* WHAT IS REQUIRED
Whenever a line contains the string "closures", copy it out of the entries.

+++++

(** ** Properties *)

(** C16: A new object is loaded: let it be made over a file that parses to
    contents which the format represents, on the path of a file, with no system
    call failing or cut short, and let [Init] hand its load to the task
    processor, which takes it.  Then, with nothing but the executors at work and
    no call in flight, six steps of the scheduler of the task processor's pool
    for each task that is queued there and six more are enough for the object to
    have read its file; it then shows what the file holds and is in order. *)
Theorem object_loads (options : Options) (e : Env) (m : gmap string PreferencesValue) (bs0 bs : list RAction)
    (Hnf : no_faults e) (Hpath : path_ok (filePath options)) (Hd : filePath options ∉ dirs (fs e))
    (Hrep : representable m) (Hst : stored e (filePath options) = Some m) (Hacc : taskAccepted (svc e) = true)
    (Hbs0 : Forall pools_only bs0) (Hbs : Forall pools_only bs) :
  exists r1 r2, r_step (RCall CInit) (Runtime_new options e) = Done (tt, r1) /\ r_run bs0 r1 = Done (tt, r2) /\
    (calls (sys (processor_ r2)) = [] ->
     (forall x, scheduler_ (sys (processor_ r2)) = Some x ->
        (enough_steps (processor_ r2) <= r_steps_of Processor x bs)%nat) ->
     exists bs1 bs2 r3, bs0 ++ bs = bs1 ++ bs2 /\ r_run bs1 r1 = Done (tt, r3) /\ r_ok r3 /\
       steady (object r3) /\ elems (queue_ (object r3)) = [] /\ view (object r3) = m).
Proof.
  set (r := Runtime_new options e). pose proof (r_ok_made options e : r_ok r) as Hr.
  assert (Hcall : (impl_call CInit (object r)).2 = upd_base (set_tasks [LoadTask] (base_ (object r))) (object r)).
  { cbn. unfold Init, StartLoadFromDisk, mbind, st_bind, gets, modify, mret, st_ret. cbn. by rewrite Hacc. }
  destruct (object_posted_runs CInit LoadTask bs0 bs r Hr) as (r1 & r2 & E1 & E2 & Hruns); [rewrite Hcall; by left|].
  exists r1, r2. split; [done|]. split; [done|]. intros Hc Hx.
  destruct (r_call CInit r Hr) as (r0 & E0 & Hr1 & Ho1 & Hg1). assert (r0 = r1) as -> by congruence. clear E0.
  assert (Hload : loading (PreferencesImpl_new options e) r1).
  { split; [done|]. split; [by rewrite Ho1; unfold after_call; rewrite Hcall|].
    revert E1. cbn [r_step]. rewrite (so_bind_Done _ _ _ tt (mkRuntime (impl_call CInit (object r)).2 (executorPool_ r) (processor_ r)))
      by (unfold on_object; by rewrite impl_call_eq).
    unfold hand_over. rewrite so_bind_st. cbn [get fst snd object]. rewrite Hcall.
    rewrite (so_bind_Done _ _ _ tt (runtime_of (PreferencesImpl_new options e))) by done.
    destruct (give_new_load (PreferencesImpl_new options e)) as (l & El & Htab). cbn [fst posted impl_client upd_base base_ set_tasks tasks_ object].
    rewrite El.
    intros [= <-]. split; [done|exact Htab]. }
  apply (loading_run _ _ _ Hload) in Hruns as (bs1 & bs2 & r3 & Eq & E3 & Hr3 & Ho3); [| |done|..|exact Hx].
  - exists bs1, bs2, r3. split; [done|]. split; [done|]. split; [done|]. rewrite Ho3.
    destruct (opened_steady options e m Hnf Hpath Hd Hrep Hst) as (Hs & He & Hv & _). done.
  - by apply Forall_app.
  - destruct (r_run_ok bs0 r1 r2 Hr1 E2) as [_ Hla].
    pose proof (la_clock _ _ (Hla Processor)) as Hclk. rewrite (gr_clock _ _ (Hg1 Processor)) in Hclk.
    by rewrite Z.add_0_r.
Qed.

+++++

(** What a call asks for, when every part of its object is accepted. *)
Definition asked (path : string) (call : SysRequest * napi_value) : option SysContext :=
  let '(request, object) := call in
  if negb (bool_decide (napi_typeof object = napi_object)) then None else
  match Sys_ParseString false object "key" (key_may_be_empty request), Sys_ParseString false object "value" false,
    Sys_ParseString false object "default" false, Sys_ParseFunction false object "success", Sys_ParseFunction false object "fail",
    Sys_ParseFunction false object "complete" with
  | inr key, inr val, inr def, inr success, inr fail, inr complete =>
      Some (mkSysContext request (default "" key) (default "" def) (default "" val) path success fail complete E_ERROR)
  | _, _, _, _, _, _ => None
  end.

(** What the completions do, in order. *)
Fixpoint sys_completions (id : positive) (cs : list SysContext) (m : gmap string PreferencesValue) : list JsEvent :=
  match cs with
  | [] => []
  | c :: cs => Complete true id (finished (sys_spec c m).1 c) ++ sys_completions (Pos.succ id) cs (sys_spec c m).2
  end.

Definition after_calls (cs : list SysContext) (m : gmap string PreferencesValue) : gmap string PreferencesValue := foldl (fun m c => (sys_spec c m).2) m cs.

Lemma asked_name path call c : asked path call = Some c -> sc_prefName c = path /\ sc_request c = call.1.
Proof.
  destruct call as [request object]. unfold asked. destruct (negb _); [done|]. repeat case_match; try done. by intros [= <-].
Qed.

+++++

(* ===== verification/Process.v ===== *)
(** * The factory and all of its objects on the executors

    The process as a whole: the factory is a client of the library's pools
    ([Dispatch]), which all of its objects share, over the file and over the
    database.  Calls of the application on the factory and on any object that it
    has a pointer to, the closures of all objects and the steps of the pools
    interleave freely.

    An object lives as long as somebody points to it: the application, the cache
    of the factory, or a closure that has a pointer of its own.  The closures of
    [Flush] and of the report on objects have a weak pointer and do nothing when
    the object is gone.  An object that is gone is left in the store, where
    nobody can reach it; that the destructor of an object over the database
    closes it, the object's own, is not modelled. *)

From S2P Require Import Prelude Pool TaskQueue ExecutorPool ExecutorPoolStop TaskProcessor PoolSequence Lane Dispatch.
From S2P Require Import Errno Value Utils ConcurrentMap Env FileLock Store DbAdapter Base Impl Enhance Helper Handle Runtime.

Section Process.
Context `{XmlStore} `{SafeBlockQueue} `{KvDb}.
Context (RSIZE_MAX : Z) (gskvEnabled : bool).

+++++

* SOLVED PROBLEM
    has a pointer to, the closures of all objects and the steps of the pools
    of the factory, or a closure that has a pointer of its own.  The closures of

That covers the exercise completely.